O Douro de Torga continua belo.

Manuel Vitorino

O Douro de Torga continua a encantar 

Já terminaram as vindimas no Douro, mas os turistas continuam a chegar em busca da paisagem belíssima, património secular, degustações de néctares de excelência, um dos melhores do Mundo. Nas quintas, produtores, enólogos e gente ligada às adegas, fazem contas à produção. “Sim, vamos ter um ano muito bom, excelente. O novo mundo vinícola começa aqui”, reconhece José Alves, dono da Quinta da Rede, em Mesão Frio, curvas e contracurvas a serpentear o rio, terra de grandes solares setecentistas, parte integrante do Douro, Património Mundial da Humanidade, imortalizado por Torga  , João Araújo Correia, A.M Pires Cabral, Alves Redol e Domingos Monteiro , escritor esquecido, fabuloso contador de histórias, mais de 30 livros publicados, o primeiro dos quais de poesia, aos 16 anos, com prefácio de Pascoaes .

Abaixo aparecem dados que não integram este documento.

Lemma lower_byte_sep c d : sep d → lower_byte c = d ↔ c = d.
Proof.
  intros Hd. split; [|intros ->; by destruct Hd as [-> | ->]].
  unfold lower_byte. destruct (_ && _) eqn:E; [|done]. intros H. exfalso.
  apply andb_prop in E as [E1%Nat.leb_le E2%Nat.leb_le].
  apply (f_equal nat_of_ascii) in H. rewrite nat_ascii_embedding in H by lia.
  destruct Hd as [-> | ->];
    [change (nat_of_ascii ":") with 58%nat in H|change (nat_of_ascii "/") with 47%nat in H]; lia.
Qed.

(** A separator after a text does not change how its last rune is read. *)
Lemma lower_rune_sep c l d t :
  sep d →
  lower_rune c (l +:+ String d t) = lower_rune c l ∧
  (snd (lower_rune c l) ≤ String.length l)%nat.
Proof.
  intros Hd. destruct (sep_not_cont d Hd) as (H1 & H2 & H3).
  unfold lower_rune, HasPrefix. destruct l as [|b l]; simpl.
  - rewrite (bool_decide_false (d = _)) by done. rewrite (decide_False (P := "132"%char = d)) by done.
    repeat case_decide; simpl; try naive_solver lia.
  - destruct l as [|b' l]; simpl.
    + rewrite (decide_False (P := "170"%char = d)) by done.
      repeat case_decide; simpl; naive_solver lia.
    + split; [|repeat case_decide; simpl; lia].
      by destruct (decide ("132"%char = b)); [destruct (decide ("170"%char = b'))|].
Qed.

Lemma to_lower_sep k l d t :
  sep d → (k ≤ String.length l)%nat →
  to_lower k (l +:+ String d t) = to_lower k l +:+ String d (ToLower t).
Proof.
  intros Hd. revert k. induction l as [|c l IH]; intros k Hk; simpl in *.
  - replace k with O by lia. unfold lower_rune. 
    assert (d ≠ "196"%char ∧ d ≠ "226"%char) as [??] by (destruct Hd as [-> | ->]; done).
    rewrite !decide_False by naive_solver. f_equal. by apply lower_byte_sep.
  - destruct k as [|k]; [|by rewrite IH by lia].
    destruct (lower_rune_sep c l d t Hd) as [-> Hn].
    destruct (lower_rune c l) as [a n]; simpl in *. by rewrite IH.
Qed.

Lemma to_lower_sep_inv k s x d y :
  sep d → to_lower k s = x +:+ String d y →
  ∃ l t, s = l +:+ String d t ∧ (k ≤ String.length l)%nat ∧ to_lower k l = x ∧ ToLower t = y.
Proof.
  intros Hd. revert k x. induction s as [|c s IH]; intros k x.
  { simpl. by destruct x. }
  destruct k as [|k]; cbn [to_lower].
  - destruct (lower_rune c s) as [a n] eqn:Er. destruct x as [|a' x]; simpl; intros [= -> H].
    + unfold lower_rune in Er. repeat case_decide; simplify_eq; [by destruct Hd|by destruct Hd|].
      exists "", s. assert (c = lower_byte c) as <- by (by apply (lower_byte_sep c _ Hd)).
      split_and!; [done|simpl; lia|done..].
    + apply IH in H as (l & t & -> & Hn & <- & <-). exists (String c l), t.
      destruct (lower_rune_sep c l d t Hd) as [Heq _]. rewrite Heq in Er. simpl. rewrite Er.
      split_and!; [done|lia|done..].
  - intros H. apply IH in H as (l & t & -> & Hk & <- & <-).
    exists (String c l), t. split_and!; [done|simpl; lia|done..].
Qed.

Definition css : string := "://".

Lemma ToLower_css l r : ToLower (l +:+ css +:+ r) = ToLower l +:+ css +:+ ToLower r.
Proof.
  unfold css, ToLower. simpl. by rewrite to_lower_sep by (by left || lia).
Qed.

Lemma ToLower_css_inv s x y :
  ToLower s = x +:+ css +:+ y → ∃ l r, s = l +:+ css +:+ r ∧ ToLower l = x ∧ ToLower r = y.
Proof.
  unfold css. simpl. intros H. apply to_lower_sep_inv in H as (l & t & -> & _ & <- & H); [|by left].
  apply (to_lower_sep_inv 0 t "") in H as (l1 & t1 & -> & _ & Hl1 & H); [|by right].
  apply (to_lower_sep_inv 0 t1 "") in H as (l2 & t2 & -> & _ & Hl2 & H); [|by right].
  assert (∀ l, to_lower 0 l = "" → l = "") as Hnil.
  { intros [|c l']; [done|]. simpl. by destruct (lower_rune c l'). }
  apply Hnil in Hl1 as ->. apply Hnil in Hl2 as ->. by exists l, t2.
Qed.

(** No separator in the scheme: the first "://" is the one after it. *)
Lemma SplitFirst_scheme l r :
  string_all (λ c, negb (bool_decide (c = ":"%char))) l = true →
  SplitFirst (l +:+ css +:+ r) css = Some (l, r).
Proof.
  induction l as [|c l IH]; intros Hl; [done|].
  simpl in Hl. apply andb_prop in Hl as [Hc Hl]. rewrite str_app_cons. cbn [SplitFirst].
  assert (CutPrefix css (String c (l +:+ css +:+ r)) = None) as ->.
  { simpl. rewrite decide_False; [done|]. intros <-. by rewrite bool_decide_true in Hc. }
  by rewrite (IH Hl).
Qed.

Lemma ToLower_no_colon l :
  string_all (λ c, negb (bool_decide (c = ":"%char))) (ToLower l) = true →
  string_all (λ c, negb (bool_decide (c = ":"%char))) l = true.
Proof.
  intros H. destruct (string_all _ l) eqn:E; [done|exfalso].
  assert (∃ a b, l = a +:+ String ":" b) as (a & b & ->).
  { clear H. induction l as [|c l IH]; simpl in E; [done|].
    destruct (decide (c = ":"%char)) as [->|Hc]; [by exists "", l|].
    rewrite bool_decide_false in E by done. destruct (IH E) as (a & b & ->). by exists (String c a), b. }
  unfold ToLower in H. rewrite to_lower_sep in H by (by left || lia).
  rewrite string_all_app in H. simpl in H. by rewrite andb_false_r in H.
Qed.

Barqueiros é topónimo e freguesia de antigos arrais e marinheiros de barcos rabelos. Na manhã de Outono, a paisagem estava cheia de neblinas e, por instantes, recordei António Cruz, o maior aguarelista do Douro, imortalizado em “O Pintor e a Cidade”, de Manoel de Oliveira e depois, a “inesquecível homenagem”, prestada em 2002, pelo Museu do Douro, ao autor de “Douro, Faina Fluvial”, cujo filme foi exibido em diversos concelhos do Douro, Pinhão, Tua e Alfândega do Porto. 

Paisagem

Em Barqueiros, a geografia do lugar contagiou toda a gente. “A exibição do filme foi um sucesso enorme. Tudo aconteceu ao ar livre e toda a gente de Barqueiros participou na festa”, testemunhou Gaspar Martins Pereira, historiador, um dos maiores investigadores do Douro, longa bibliografia dedicada à região, aos vinhos e às quintas durienses.Podia ficar por outras navegações, mas o meu guia digital indica-me andar próximo do Centro Interpretativo do Barco Rabelo  , um edifício adaptado da antiga escola primária, onde desaguam outros saberes e ofícios, o transporte de pipas de vinho até às caves do Porto [em Vila Nova de Gaia] recordações da comunidade, fotografias, documentos, vídeos, uma viagem lúdica e pedagógica sobre um rio e um tempo marcado por naufrágios e morte. “Temos documentação desde 1796, onde consta a existência de 54 arrais e 293 marinheiros. Por estes números, pode-se verificar a importância desta freguesia, entreposto, fiscalização e verificação do vinho do Porto”, contou Patrícia Campelo, colaboradora deste espaço de memórias.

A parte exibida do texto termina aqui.